We Need a Thorough Investigation of the STAR*D Scandal
Should reports from the NIMH's STAR*D trial be retracted?
Posted May 04, 2011
For some time now, the medical community -- and to a certain extent, the general public -- has understood that the reports in the medical literature of industry-funded trials of psychiatric drugs do not provide an accurate representation of the drugs' merits. The trials of the second-generation psychotropics were often biased by design; published results were spun; adverse events were minimized; negative studies went unpublished. The studies published in the medical literature really tell of a marketing exercise, as opposed to a scientific one.
However, the medical community and the public have long thought -- or at least hoped -- that psychiatric drug studies funded by the National Institute of Mental Health are not similarly tainted. Here, at least, the published reports would tell of studies that were not biased by design, with the results honestly reported. At least that is the expectation. And this is why the NIMH's STAR*D study is such a disappointment, and why it is so important that the full details of that scandal be made known.
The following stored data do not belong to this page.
Fixpoint set_loop (fuel : nat) (a : allocator_t) (value : bool)
    (p2 offset cur_addr : Z) (is_last : bool) : res allocator_t :=
  match fuel with
  | O => Err OutOfFuel
  | S fuel =>
    let value64 := if value then 1 else 0 in
    let last := u64 (offset + cur_addr / 64) in
    let bit := cur_addr mod 64 in
    let* m := aget (a_mask a) last in
    if bool_decide (Z.land (Z.shiftr m bit) 1 <> value64) then
      let free := if is_last then u64 (a_free a + (if value then -1 else 1)) else a_free a in
      let up mask :=
        let a := mk_allocator (a_total a) (a_size a) free (a_last_one_mask a) mask in
        if bool_decide (p2 > 1)
        then set_loop fuel a value (p2 / 64) (u64 (offset - p2 / 64)) (cur_addr / 64) false
        else Ok a in
      if value then
        let m := Z.lor m (u64 (Z.shiftl 1 bit)) in
        let* mask := aset (a_mask a) last m in
        if bool_decide (m <> if negb is_last || bool_decide (cur_addr / 64 < a_size a / 64)
                             then UINT64_MAX else a_last_one_mask a)
        then Ok (mk_allocator (a_total a) (a_size a) free (a_last_one_mask a) mask)
        else up mask
      else
        let m := Z.land m (u64 (Z.lnot (u64 (Z.shiftl 1 bit)))) in
        let* mask := aset (a_mask a) last m in
        up mask
    else Ok a
  end.

Definition set (a : allocator_t) (addr : Z) (value : bool) : res allocator_t :=
  if bool_decide (addr >= a_size a) then Ok a
  else
    let* (p2, offset) := levels level_fuel (a_size a) 1 0 in
    set_loop level_fuel a value p2 offset addr true.

(** [for (i = 0, f = 1; i < 64; i++, f <<= 1) if (!(m & f)) break;] *)
Fixpoint first_zero (n : nat) (m i f : Z) : Z :=
  match n with
  | O => i
  | S n => if bool_decide (Z.land m f = 0) then i
           else first_zero n m (i + 1) (u64 (Z.shiftl f 1))
  end.
Lemma bitmap_loop_ok fuel bm s e :
  bytes_ok bm -> 0 <= s -> e <= 8 * Z.of_nat (length bm) -> 8 * Z.of_nat (length bm) < 2 ^ 32 ->
  (Z.to_nat (e - s) < fuel)%nat ->
  exists bm', bitmap_loop full one fuel bm s e = Ok bm' /\ bytes_ok bm' /\ length bm' = length bm /\
    forall i, 0 <= i -> bm_bit bm' i = if decide (s <= i < e) then v else bm_bit bm i.
Proof.
  revert bm s. induction fuel as [| fuel IH]; intros bm s Hb Hs He Hlen Hf; [lia |].
  cbn [bitmap_loop]. case_bool_decide as Hlt.
  2:{ exists bm. repeat split; try done. intros i Hi. by rewrite decide_False by lia. }
  rewrite land_7. pose proof (Z.mod_pos_bound s 8 ltac:(lia)). pose proof (Z.div_mod s 8 ltac:(lia)).
  destruct (bool_decide (s mod 8 = 0) && bool_decide (e >= u32 (s + 8))) eqn:C.
  - apply andb_true_iff in C as [E8%bool_decide_eq_true Ee%bool_decide_eq_true].
    rewrite u32_small in * by (destruct (decide (s + 8 < 2 ^ 32)); [lia |]; lia).
    rewrite aset_in_range by lia. cbn [rbind].
    destruct (IH (<[Z.to_nat (s / 8) := full]> bm) (s + 8)) as (bm' & -> & Hb' & Hl' & Hbit');
      rewrite ?length_insert; try lia.
    { apply Forall_insert; [done | apply W]. }
    exists bm'. rewrite length_insert in Hl'. repeat split; try done.
    intros i Hi. rewrite Hbit', bm_bit_insert by lia.
    assert (i / 8 = s / 8 <-> s <= i < s + 8) as Hiff by (Z.div_mod_to_equations; lia).
    destruct (decide (s + 8 <= i < e)), (decide (s <= i < e)), (decide (i / 8 = s / 8)); try lia; try done.
    apply W. apply Z.mod_pos_bound. lia.
  - destruct (aget_in_range bm (s / 8)) as [b Hget]; [lia |]. rewrite Hget. cbn [rbind].
    apply aget_ok in Hget as [_ Hget].
    assert (0 <= b < 256) as Hbr by (by eapply Forall_lookup_1 in Hb).
    rewrite aset_in_range by lia. cbn [rbind]. rewrite u32_small by lia.
    destruct (IH (<[Z.to_nat (s / 8) := one b (s mod 8)]> bm) (s + 1)) as (bm' & -> & Hb' & Hl' & Hbit');
      rewrite ?length_insert; try lia.
    { apply Forall_insert; [done | apply W]. }
    exists bm'. rewrite length_insert in Hl'. repeat split; try done.
    intros i Hi. rewrite Hbit', bm_bit_insert by lia.
    pose proof (Z.mod_pos_bound i 8 ltac:(lia)). pose proof (Z.div_mod i 8 ltac:(lia)).
    destruct (decide (i / 8 = s / 8)) as [E |].
    + rewrite (bw_one _ _ _ W) by lia. unfold bm_bit. rewrite E, Hget. simpl.
      destruct (decide (s + 1 <= i < e)), (decide (s <= i < e)), (decide (i mod 8 = s mod 8)); done || lia.
    + destruct (decide (s + 1 <= i < e)), (decide (s <= i < e)); try done; lia.
Qed.
End Loop.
Maryland psychologist Ed Pigott has spent more than five years investigating the details of this study. He has authored or co-authored three journal articles about it, and is now posting new findings, along with supporting documents, on a blog. In his latest post, Pigott tells of how he requested that two journals, the Journal of Clinical Psychopharmacology and Psychological Medicine, retract two STAR*D articles they published.
By doing so, Pigott is continuing to put a spotlight on this scandal, which I believe needs to be thoroughly investigated by the NIH, or other governmental investigative body. We need to know all of the scientific sins that were committed, and we need an accounting of the investigators' financial conflicts of interest. STAR*D was hailed as the largest trial of antidepressants ever conducted, at a cost of $35 million to the American taxpayers, and we deserve to know why the results weren't honestly reported.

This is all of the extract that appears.